The articles in this issue of Mediaevalia were drawn primarily from the September 2010 conference “Negotiating Trade: Commercial Institutions and Cross-Cultural Exchange in the Medieval and Early Modern World.” The Center for Medieval and Renaissance Studies at Binghamton University hosted the conference as the debut of its year-long institute on premodern global trade and commerce, which also included a lecture series. In keeping with the interdisciplinary spirit at the core of CEMERS, scholars representing the fields of history, art history, and literature participated in the institute and examined the social, economic, political, legal, and administrative aspects of exchange across borders, religions, and cultures in the Middle Ages and Renaissance. The authors of these articles have used “institutions” as their lens in exploring these cross-cultural relations. The objects of this broadly defined theme range widely from Mongol hostels and French poor houses to English guild theater and Italian manuscript circulation, and they each shed light on how pre-modern individuals and societies communicated across distances, whether those distances were measured in miles, religious beliefs, or social practices.

In “Aspects of Trade in the Western Mediterranean during the Eleventh and Twelfth Centuries: Perspectives from Islamic Fatw s and State Correspondance,” Russell Hopley draws on Islamic legal sources to determine some of the effects of widespread change in the eleventh- and twelfth-century western Mediterranean. Power struggles that involved the Almoravid, Almohad, and Norman regimes, and which eventually led to a reversal from Islamic to Christian dominance of the area, created multiple problems for trade both within and between the various spheres of influence. From Islamic [End Page 1] Spain and Morocco to Tunisia and Christian Sicily, Islamic judges had to decide the legal ramifications of issues such as the circulation of multiple currencies, commerce with Christian nations, and interfaith piracy.

The Mongol system of yams, or hostelries associated with the militarized postal service, was one of the most efficient premodern tools of communications, spanning the Empire, and was highly praised by foreign travelers such as Marco Polo and Ibn Battuta. It was likewise a source of great pride for the Mongol rulers themselves.

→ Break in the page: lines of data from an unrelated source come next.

Lemma peek_seeds k : seeds (Some (peek_stored_seed st k (ac_tti_ms ctx) (ac_now_ms ctx))) (cell_of ctx st k).
Proof.
  unfold peek_stored_seed, cell_of, stored_record, absent_in.
  destruct (st_tombstones st !! k) as [t|]; [by eexists _, _, _|]. by destruct (find_in st k).
Qed.

(** Every seed the stage reads is its key's, and every run long enough has one. *)
Lemma peek_prefold_seeds_spec runs (m := peek_prefold_seeds st entries runs (ac_tti_ms ctx) (ac_now_ms ctx)) :
  (forall k s, m !! k = Some s -> s = peek_stored_seed st k (ac_tti_ms ctx) (ac_now_ms ctx)) /\
  (forall run i en, run ∈ runs -> (2 <= length run)%nat -> head run = Some i -> entries !! i = Some en ->
     is_Some (m !! be_key en)).
Proof.
  subst m. unfold peek_prefold_seeds. set (step := fun seeds run => _).
  assert (Hstep : forall m run,
    ((forall k s, m !! k = Some s -> s = peek_stored_seed st k (ac_tti_ms ctx) (ac_now_ms ctx)) ->
     forall k s, step m run !! k = Some s -> s = peek_stored_seed st k (ac_tti_ms ctx) (ac_now_ms ctx)) /\
    (forall k, is_Some (m !! k) -> is_Some (step m run !! k)) /\
    (forall i en, (2 <= length run)%nat -> head run = Some i -> entries !! i = Some en ->
       is_Some (step m run !! be_key en))).
  { intros m run. unfold step.
    assert (Hrun : forall i en, (2 <= length run)%nat -> head run = Some i -> entries !! i = Some en ->
      (if (length run <? 2)%nat then None else head run ≫= (fun i => entries !! i)) = Some en).
    { intros i en Hl Hh He. destruct (Nat.ltb_spec (length run) 2); [lia|]. by rewrite Hh. }
    destruct (if (length run <? 2)%nat then None else _) as [en0|] eqn:E.
    - destruct (m !! be_key en0) as [s0|] eqn:Em; cbn [is_some].
      + split_and!; try done. intros i en Hl Hh He. pose proof (Hrun i en Hl Hh He) as [= <-]. by exists s0.
      + split_and!.
        * intros Hm k s. destruct (decide (be_key en0 = k)) as [<-|Hne].
          -- rewrite lookup_insert_eq. by intros [= <-].
          -- rewrite lookup_insert_ne by done. apply Hm.
        * intros k Hk. destruct (decide (be_key en0 = k)) as [<-|Hne]; [rewrite lookup_insert_eq; eauto|].
          by rewrite lookup_insert_ne.
        * intros i en Hl Hh He. pose proof (Hrun i en Hl Hh He) as [= <-].
          rewrite lookup_insert_eq. eauto.
    - split_and!; try done. intros i en Hl Hh He. by specialize (Hrun i en Hl Hh He). }
  clearbody step.
  assert (Hall : forall m, (forall k s, m !! k = Some s -> s = peek_stored_seed st k (ac_tti_ms ctx) (ac_now_ms ctx)) ->
    (forall k s, foldl step m runs !! k = Some s -> s = peek_stored_seed st k (ac_tti_ms ctx) (ac_now_ms ctx)) /\
    (forall k, is_Some (m !! k) -> is_Some (foldl step m runs !! k)) /\
    (forall run i en, run ∈ runs -> (2 <= length run)%nat -> head run = Some i -> entries !! i = Some en ->
     is_Some (foldl step m runs !! be_key en))).
  { induction runs as [|run0 runs IH]; intros m Hm; [by split_and!; [| |intros ? ? ? ?%not_elem_of_nil]|].
    destruct (Hstep m run0) as (H1 & H2 & H3). destruct (IH (step m run0) (H1 Hm)) as (I1 & I2 & I3).
    split_and!; [done|by auto|]. intros run i en [->|Hin]%elem_of_cons Hl Hh He; [by eauto|by eapply I3]. }
  destruct (Hall ∅) as (H1 & _ & H3); [by intros k s; rewrite lookup_empty|]. done.
Qed.

Lemma batch_foldable k ixs : (forall i, i ∈ ixs -> i ∈ key_indices entries k) -> (0 < length ixs <= length entries)%nat ->
  Forall (is_put entries) ixs ->
  foldable (ac_merge_cap ctx) ok k (cell_of ctx st k) ((fun p => (be_ver p, be_incoming p)) <$> at_indices entries ixs).
Proof.
  intros Hinc Hlen Hput. destruct Hsound as [Hen Hst]. unfold foldable.
  destruct (cell_of ctx st k) as [[[sv [cs|d]] ab]|] eqn:Ec; [|done..].
  assert (exists en, en ∈ entries /\ be_key en = k) as (en0 & Hen0 & Hk0).
  { destruct ixs as [|i ixs]; [cbn in Hlen; lia|]. specialize (Hinc i ltac:(left)). apply key_indices_elem in Hinc.
    destruct (entries !! i) as [en|] eqn:E; [|done]. injection Hinc as <-. exists en. split; [by eapply list_elem_of_lookup_2|done]. }
  rewrite <-Hk0 in Ec. destruct (Hst en0 sv cs ab Hen0 Ec) as [Hroom Hab].
  assert (Hl : (length (at_indices entries ixs) <= length entries)%nat).
  { rewrite at_indices_length; [lia|]. apply Forall_forall. intros i Hi%Hinc.
    pose proof (key_indices_lt entries k) as Hlt. rewrite Forall_forall in Hlt. by apply Hlt. }
  rewrite length_fmap. split_and!; [unfold room in *; lia| |done].
  apply Forall_fmap, Forall_forall. intros en Hin. cbn. unfold at_indices in Hin.
  apply list_elem_of_omap in Hin as (i & Hi & He).
  assert (Hk : be_key <$> entries !! i = Some k) by (by apply key_indices_elem, Hinc).
  rewrite He in Hk. injection Hk as Hk. rewrite Forall_forall in Hput. specialize (Hput i Hi).
  destruct (be_incoming en) as [v e b|d] eqn:Eb.
  2: { exfalso. apply (Hput d). by rewrite He, <-Eb. }
  destruct (Hen en v e b) as (Hr & Ho & Hf); [by eapply list_elem_of_lookup_2|exact Eb|].
  split; [unfold room in *; cbn; lia|]. exists v, e, b. by rewrite <-Hk.
Qed.

Abbreviation cap := (ac_merge_cap ctx).
Abbreviation now := (ac_now_ms ctx).
Abbreviation indices := (key_indices entries).

(** No run has touched the key's slots. *)
Definition untouched (slots : list (Slot V)) (k : Bytes) : Prop :=
  forall i, i ∈ indices k -> slots !! i = SlotApply <$> entries !! i.

Lemma run_entries_untouched slots k ixs : untouched slots k -> (forall i, i ∈ ixs -> i ∈ indices k) ->
  run_entries slots ixs = Some (at_indices entries ixs).
Proof.
  intros Hu. unfold run_entries, at_indices. induction ixs as [|i ixs IH]; intros Hi; [done|].
  cbn [mapM]. rewrite (Hu i) by (apply Hi; left). pose proof (proj1 (key_indices_elem entries k i) (Hi i ltac:(left))) as Hk.
  cbn [omap list_omap]. destruct (entries !! i) as [en|]; [|done]. cbn [fmap option_fmap option_map mbind option_bind].
  rewrite IH by (intros; apply Hi; by right). done.
Qed.

(** The key's slots run as its entries do. *)
Definition key_exact (slots : list (Slot V)) (k : Bytes) : Prop :=
  gated_in_order ctx k (cell_of ctx st k) (at_indices slots (indices k)) =
    gated_in_order ctx k (cell_of ctx st k) (at_indices (SlotApply <$> entries) (indices k)) /\
  Forall (slot_at k) (at_indices slots (indices k)).

Lemma untouched_at slots k ixs : untouched slots k -> (forall i, i ∈ ixs -> i ∈ indices k) ->
  at_indices slots ixs = SlotApply <$> at_indices entries ixs.
Proof.
  intros Hu Hi. rewrite <-at_indices_fmap. apply at_indices_ext. intros i Hin. by rewrite list_lookup_fmap, (Hu i (Hi i Hin)).
Qed.

Lemma entries_at_key k ixs : (forall i, i ∈ ixs -> i ∈ indices k) -> Forall (fun p => be_key p = k) (at_indices entries ixs).
Proof.
  intros Hi. apply Forall_forall. intros en (i & Hin & He)%list_elem_of_omap.
  apply Hi, key_indices_elem in Hin. rewrite He in Hin. by injection Hin.
Qed.

Lemma untouched_exact slots k : untouched slots k -> key_exact slots k.
Proof.
  intros Hu. unfold key_exact. rewrite (untouched_at slots k) by done. rewrite at_indices_fmap. split; [done|].
  apply Forall_fmap. eapply Forall_impl; [by apply (entries_at_key k)|]. done.
Qed.

Section Key.
Context (m : gmap Bytes PrefoldSeed) (k : Bytes) (lead rest : list nat).
Context (Hm : forall s, m !! k = Some s -> s = peek_stored_seed st k (ac_tti_ms ctx) now).
Context (Hix : indices k = lead ++ rest) (Hput : Forall (is_put entries) lead).

Lemma lead_in i : i ∈ lead -> i ∈ indices k.
Proof. rewrite Hix. set_solver. Qed.

Lemma lead_facts : NoDup lead /\ Forall (fun i => (i < length entries)%nat) lead /\
  (length lead <= length entries)%nat /\ (forall i, i ∈ rest -> i ∉ lead) /\
  Forall (fun p => is_incoming_tombstone (be_incoming p) = false) (at_indices entries lead).
Proof.
  pose proof (key_indices_nodup entries k) as Hnd. pose proof (key_indices_lt entries k) as Hlt.
  rewrite Hix in Hnd, Hlt. apply NoDup_app in Hnd as (Hnd & Hdis & _). apply Forall_app in Hlt as [Hlt _].
  split_and!; [done|done| |intros i Hi Hl; by apply (Hdis i)|].
  - rewrite <-(length_seq (length entries) 0). apply submseteq_length, NoDup_submseteq; [done|].
    intros i Hi. apply elem_of_seq. rewrite Forall_forall in Hlt. specialize (Hlt i Hi). lia.
  - apply Forall_forall. intros en (i & Hin & He)%list_elem_of_omap. rewrite Forall_forall in Hput.
    specialize (Hput i Hin). destruct (be_incoming en) as [v e b|d] eqn:Eb; [done|]. exfalso. apply (Hput d). by rewrite He, <-Eb.
Qed.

In “Hotel Tartary,” Wan-Chuan Kao uses an impressive array of Chinese, Islamic, and Latin sources to shed light on the origins, functions, and maintenance of the yams, and demonstrates that the yams facilitated not merely trade, but also political control.

In “The Book’s Two Fathers: Marco Polo, Rustichello da Pisa, and Le Devisement du monde” Gina Psaki considers the theme, style, and structure of Marcol Polo’s co-authored masterpiece, and finds that trade infuses the work on a myriad of levels. Psaki shows that trade—so obviously central to the work’s content—also informs not only the genesis of this hybrid book, but also its very shape, and accounts as well for its suspension (it is unfinished). Through a close reading of a particular episode, Psaki also sheds new light on the nature of the artistic exchange or collaboration between the two authors.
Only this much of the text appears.